START MATERIALS PROVIDED

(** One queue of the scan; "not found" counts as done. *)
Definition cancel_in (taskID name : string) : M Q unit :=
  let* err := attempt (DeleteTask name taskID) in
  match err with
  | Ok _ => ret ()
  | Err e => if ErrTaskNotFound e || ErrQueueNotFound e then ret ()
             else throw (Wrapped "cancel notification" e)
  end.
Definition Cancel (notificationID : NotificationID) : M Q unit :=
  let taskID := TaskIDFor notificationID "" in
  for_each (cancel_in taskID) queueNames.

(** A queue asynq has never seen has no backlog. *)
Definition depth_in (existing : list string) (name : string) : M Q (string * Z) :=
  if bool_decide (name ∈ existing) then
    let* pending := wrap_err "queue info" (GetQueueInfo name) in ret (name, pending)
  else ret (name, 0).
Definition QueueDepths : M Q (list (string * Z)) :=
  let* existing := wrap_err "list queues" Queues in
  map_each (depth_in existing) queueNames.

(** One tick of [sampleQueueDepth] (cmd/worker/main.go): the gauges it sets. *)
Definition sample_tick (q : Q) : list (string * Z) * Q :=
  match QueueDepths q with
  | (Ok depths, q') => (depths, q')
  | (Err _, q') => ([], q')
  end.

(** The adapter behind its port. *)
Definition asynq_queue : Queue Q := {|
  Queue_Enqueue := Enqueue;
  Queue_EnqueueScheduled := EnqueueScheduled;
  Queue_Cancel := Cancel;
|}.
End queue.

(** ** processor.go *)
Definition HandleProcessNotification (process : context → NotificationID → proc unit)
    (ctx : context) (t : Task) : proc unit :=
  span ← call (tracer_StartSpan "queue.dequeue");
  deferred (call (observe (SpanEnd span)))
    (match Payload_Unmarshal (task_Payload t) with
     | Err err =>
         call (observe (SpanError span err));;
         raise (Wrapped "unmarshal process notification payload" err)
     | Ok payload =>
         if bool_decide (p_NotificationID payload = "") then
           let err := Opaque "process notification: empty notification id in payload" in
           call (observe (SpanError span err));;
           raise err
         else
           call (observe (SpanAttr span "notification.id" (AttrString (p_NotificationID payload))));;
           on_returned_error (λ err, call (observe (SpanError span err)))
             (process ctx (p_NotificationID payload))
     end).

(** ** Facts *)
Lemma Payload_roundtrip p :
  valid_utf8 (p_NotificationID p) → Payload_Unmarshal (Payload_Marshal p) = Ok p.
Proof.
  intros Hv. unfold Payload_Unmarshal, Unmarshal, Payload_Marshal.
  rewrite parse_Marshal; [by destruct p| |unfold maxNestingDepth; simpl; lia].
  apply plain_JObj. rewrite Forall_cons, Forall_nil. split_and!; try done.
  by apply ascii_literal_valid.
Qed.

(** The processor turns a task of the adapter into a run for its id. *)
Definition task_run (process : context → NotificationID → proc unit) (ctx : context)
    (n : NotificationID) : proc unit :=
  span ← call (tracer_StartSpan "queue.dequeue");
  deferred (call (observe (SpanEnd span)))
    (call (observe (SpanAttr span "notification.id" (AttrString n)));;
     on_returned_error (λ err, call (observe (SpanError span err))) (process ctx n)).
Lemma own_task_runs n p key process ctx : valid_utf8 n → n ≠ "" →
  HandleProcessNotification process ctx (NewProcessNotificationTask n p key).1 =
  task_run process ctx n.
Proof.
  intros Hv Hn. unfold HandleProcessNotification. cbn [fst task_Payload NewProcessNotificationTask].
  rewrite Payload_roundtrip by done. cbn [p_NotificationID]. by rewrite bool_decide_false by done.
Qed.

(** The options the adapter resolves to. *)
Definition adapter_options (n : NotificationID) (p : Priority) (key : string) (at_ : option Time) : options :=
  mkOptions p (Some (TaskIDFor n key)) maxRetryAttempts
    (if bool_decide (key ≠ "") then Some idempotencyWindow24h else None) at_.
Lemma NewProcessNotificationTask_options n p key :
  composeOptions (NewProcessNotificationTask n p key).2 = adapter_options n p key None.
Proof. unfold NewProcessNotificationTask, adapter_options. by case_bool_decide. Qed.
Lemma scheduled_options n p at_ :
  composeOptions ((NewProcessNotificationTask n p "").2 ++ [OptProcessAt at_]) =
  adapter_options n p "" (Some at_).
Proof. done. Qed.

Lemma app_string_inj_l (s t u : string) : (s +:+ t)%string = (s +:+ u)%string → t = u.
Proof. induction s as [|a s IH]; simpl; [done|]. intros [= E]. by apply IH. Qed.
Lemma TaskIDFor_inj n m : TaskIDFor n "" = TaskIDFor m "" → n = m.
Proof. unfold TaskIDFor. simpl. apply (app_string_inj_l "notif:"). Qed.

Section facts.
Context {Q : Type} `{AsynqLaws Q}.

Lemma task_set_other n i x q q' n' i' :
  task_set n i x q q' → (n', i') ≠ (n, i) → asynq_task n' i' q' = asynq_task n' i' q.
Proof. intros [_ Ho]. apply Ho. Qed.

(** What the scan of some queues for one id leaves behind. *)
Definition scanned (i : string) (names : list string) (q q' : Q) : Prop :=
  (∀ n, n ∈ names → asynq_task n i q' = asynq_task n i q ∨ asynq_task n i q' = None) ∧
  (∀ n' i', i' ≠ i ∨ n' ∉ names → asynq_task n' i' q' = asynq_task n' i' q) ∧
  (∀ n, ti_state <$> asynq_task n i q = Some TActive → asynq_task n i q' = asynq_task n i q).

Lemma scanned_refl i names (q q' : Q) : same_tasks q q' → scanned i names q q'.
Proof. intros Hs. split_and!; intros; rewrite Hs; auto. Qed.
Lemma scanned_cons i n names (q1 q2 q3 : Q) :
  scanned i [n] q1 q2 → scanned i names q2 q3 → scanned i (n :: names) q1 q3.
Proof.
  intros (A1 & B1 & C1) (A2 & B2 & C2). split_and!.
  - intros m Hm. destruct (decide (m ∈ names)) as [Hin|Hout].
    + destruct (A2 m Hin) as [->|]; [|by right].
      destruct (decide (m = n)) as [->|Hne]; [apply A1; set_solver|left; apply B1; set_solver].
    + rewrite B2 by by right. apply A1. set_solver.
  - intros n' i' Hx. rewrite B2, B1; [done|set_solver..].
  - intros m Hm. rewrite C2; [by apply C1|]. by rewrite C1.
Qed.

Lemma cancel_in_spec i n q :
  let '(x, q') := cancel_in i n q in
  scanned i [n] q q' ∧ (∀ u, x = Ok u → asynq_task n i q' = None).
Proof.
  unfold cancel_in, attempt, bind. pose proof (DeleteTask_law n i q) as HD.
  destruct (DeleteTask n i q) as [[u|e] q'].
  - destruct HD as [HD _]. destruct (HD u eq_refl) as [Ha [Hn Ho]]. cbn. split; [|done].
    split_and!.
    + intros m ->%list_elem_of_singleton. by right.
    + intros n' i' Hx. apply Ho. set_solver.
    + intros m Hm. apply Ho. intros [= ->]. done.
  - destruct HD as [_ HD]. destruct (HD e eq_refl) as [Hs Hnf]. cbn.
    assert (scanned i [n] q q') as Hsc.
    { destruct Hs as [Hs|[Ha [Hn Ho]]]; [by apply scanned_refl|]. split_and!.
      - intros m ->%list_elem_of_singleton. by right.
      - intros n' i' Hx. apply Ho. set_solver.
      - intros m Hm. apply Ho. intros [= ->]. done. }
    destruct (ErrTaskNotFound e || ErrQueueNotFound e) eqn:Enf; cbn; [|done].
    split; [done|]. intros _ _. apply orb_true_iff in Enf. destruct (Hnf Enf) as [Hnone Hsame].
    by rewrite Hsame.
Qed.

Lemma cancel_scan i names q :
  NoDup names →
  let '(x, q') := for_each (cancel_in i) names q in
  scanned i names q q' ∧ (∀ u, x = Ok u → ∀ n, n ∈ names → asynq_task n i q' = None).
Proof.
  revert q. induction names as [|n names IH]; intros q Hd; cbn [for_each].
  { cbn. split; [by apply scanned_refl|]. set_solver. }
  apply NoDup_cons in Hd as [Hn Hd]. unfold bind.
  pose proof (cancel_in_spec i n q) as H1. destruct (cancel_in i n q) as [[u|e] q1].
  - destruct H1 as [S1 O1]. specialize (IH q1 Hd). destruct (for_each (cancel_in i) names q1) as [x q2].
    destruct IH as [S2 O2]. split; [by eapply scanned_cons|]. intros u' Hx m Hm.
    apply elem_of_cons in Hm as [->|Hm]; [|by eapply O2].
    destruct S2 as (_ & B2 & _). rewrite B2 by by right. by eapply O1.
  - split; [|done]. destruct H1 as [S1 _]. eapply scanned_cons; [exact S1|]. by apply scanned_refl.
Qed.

END MATERIALS PROVIDED
START MATERIALS PROVIDED

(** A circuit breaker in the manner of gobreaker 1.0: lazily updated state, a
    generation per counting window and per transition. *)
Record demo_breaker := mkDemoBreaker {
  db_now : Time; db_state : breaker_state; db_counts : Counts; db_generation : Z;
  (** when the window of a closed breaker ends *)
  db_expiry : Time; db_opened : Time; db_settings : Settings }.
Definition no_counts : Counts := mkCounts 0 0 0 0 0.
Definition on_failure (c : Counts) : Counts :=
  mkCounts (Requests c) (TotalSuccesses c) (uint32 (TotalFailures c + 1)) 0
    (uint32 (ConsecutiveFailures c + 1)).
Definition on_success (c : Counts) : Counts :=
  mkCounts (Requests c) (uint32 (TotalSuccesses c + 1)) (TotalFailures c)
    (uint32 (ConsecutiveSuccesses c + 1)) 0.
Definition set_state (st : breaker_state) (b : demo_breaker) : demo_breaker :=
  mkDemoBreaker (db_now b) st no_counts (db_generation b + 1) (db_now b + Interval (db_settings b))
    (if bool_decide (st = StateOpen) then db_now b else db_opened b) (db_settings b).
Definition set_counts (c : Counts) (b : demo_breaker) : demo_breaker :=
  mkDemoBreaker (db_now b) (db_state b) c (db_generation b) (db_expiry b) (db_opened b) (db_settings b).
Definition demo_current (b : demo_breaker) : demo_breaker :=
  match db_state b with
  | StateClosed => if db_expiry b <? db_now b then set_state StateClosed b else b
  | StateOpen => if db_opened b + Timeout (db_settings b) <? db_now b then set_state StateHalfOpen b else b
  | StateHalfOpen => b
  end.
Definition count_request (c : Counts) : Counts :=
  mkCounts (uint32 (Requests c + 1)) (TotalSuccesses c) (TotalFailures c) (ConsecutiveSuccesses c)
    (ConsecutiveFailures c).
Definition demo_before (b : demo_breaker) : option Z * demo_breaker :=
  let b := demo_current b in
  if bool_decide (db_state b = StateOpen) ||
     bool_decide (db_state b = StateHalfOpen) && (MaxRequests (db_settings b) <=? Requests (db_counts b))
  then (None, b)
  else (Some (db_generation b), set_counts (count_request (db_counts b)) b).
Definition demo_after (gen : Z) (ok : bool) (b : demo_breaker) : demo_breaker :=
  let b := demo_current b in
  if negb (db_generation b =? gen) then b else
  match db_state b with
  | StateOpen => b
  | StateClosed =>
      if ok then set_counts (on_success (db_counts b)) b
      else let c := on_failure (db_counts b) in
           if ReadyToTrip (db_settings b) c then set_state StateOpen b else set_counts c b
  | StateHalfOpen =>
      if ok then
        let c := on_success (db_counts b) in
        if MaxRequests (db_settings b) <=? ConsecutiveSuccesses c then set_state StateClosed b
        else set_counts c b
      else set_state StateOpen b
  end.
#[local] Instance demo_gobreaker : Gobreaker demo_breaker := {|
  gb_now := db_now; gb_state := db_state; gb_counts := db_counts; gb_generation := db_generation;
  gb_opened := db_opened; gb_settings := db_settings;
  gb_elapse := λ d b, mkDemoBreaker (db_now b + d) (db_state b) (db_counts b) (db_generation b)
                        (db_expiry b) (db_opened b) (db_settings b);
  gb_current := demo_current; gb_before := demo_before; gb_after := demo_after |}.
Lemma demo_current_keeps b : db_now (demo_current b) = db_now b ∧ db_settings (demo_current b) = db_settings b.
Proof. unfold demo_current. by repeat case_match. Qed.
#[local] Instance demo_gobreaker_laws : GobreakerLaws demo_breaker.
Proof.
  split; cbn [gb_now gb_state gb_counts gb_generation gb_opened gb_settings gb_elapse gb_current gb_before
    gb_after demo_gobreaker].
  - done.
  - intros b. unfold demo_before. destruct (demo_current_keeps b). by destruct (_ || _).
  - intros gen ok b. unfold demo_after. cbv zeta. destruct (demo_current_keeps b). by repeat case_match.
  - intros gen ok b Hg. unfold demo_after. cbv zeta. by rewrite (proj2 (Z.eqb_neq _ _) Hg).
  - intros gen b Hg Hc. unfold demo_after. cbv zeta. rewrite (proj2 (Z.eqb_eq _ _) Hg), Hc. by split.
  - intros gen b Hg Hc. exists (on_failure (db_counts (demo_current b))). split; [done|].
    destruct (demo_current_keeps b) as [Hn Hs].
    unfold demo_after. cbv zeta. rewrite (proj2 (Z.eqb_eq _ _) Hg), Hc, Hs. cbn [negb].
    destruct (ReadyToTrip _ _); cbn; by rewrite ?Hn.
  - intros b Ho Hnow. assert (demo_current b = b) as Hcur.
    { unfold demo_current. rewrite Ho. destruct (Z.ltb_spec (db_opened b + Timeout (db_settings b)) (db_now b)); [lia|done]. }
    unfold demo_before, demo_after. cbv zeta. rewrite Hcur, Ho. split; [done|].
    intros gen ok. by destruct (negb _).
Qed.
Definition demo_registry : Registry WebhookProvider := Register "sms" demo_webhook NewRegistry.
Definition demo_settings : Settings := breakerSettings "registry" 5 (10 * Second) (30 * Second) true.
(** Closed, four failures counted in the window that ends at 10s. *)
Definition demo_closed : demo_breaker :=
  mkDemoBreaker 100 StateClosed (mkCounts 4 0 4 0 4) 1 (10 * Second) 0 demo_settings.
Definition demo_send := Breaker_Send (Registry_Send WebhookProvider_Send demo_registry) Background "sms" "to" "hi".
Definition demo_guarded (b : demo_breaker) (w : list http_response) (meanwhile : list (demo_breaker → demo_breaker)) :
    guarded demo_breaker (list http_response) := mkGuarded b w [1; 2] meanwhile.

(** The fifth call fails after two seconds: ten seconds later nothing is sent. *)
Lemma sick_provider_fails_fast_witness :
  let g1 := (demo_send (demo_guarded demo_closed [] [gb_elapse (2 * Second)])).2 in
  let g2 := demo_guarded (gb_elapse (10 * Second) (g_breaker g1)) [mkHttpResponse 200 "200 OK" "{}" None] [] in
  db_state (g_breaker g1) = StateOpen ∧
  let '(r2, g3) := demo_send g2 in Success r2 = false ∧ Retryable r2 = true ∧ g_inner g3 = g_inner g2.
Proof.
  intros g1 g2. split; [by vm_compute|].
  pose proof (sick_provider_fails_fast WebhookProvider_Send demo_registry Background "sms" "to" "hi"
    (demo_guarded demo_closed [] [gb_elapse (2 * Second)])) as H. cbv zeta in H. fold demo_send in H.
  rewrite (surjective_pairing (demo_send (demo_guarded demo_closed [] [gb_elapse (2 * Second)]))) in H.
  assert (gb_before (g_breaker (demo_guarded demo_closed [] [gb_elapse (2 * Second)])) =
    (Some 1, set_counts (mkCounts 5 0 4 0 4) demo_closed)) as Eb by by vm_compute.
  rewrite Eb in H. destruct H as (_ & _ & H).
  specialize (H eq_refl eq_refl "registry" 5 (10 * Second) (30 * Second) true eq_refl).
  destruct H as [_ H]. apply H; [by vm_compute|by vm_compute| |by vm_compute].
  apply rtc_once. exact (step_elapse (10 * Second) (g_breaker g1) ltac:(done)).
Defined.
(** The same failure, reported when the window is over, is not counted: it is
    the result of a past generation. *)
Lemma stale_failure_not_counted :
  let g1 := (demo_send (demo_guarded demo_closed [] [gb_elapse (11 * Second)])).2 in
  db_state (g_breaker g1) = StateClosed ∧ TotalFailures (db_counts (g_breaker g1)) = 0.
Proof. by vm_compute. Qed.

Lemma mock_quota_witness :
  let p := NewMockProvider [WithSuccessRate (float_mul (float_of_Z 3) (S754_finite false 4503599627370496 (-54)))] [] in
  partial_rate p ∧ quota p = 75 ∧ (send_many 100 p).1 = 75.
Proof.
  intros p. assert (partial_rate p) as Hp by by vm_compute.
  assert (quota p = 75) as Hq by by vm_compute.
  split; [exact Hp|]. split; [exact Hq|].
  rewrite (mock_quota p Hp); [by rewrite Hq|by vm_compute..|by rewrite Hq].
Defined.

END MATERIALS PROVIDED
START MATERIALS PROVIDED

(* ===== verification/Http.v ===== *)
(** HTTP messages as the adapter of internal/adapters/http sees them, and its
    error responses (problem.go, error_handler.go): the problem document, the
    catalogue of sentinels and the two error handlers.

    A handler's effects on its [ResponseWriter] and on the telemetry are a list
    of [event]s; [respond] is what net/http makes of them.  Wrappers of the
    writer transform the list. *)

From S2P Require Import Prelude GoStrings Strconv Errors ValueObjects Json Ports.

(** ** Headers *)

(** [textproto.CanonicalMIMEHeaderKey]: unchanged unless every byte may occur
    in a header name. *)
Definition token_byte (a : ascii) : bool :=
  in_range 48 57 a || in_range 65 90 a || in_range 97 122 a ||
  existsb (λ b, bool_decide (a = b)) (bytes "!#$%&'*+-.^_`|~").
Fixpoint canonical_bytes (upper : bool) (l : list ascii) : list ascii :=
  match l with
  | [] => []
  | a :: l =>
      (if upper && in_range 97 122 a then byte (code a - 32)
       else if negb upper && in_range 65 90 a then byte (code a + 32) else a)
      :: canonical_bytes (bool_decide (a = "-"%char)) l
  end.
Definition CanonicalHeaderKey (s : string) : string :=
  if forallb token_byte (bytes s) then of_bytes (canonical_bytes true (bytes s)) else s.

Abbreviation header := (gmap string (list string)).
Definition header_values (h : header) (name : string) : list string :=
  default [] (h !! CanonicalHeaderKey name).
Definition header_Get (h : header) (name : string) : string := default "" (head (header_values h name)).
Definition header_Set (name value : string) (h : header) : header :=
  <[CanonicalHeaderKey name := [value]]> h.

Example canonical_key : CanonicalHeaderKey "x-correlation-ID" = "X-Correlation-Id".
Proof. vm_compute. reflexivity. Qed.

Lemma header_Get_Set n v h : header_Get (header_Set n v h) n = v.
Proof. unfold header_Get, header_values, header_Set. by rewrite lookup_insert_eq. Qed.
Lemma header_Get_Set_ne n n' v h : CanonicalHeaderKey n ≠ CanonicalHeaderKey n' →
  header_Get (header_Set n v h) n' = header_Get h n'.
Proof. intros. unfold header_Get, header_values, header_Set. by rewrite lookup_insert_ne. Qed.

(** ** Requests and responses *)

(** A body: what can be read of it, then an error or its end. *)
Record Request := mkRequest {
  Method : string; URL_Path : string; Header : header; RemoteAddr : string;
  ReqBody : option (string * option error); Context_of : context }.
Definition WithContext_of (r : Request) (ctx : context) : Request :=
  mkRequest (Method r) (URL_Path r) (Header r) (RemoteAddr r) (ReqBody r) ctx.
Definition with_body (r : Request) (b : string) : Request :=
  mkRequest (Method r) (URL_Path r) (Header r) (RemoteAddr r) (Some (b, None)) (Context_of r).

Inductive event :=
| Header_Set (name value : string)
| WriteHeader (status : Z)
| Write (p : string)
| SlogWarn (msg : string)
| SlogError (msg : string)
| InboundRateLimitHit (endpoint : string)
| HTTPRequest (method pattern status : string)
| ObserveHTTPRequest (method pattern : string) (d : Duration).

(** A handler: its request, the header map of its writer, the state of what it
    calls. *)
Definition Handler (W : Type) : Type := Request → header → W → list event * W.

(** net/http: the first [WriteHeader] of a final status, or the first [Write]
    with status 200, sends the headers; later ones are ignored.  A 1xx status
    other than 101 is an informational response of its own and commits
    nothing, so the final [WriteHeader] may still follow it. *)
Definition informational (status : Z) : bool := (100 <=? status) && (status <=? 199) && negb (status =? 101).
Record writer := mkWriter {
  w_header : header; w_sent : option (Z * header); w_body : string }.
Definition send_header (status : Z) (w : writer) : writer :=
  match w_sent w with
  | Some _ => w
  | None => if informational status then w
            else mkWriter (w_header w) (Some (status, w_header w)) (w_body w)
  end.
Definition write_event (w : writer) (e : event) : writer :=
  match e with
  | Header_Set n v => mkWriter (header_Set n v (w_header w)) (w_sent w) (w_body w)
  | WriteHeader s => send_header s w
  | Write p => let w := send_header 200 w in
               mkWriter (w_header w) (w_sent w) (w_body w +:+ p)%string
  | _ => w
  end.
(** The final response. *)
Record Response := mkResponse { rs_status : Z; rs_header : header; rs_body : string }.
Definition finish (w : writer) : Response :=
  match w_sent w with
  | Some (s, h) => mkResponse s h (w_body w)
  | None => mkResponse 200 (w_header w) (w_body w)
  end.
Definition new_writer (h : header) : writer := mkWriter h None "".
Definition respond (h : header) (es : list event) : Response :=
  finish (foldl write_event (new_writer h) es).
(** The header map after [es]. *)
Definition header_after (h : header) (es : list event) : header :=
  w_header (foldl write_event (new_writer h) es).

END MATERIALS PROVIDED

PROMPT: In the entries above, one line contains "Proof. intros Hs." and another contains "- intros n' i' Hx. rewrite". Reproduce exactly those two lines and the lines between them, nothing else.

EXERCISE ANSWER:
Proof. intros Hs. split_and!; intros; rewrite Hs; auto. Qed.
Lemma scanned_cons i n names (q1 q2 q3 : Q) :
  scanned i [n] q1 q2 → scanned i names q2 q3 → scanned i (n :: names) q1 q3.
Proof.
  intros (A1 & B1 & C1) (A2 & B2 & C2). split_and!.
  - intros m Hm. destruct (decide (m ∈ names)) as [Hin|Hout].
    + destruct (A2 m Hin) as [->|]; [|by right].
      destruct (decide (m = n)) as [->|Hne]; [apply A1; set_solver|left; apply B1; set_solver].
    + rewrite B2 by by right. apply A1. set_solver.
  - intros n' i' Hx. rewrite B2, B1; [done|set_solver..].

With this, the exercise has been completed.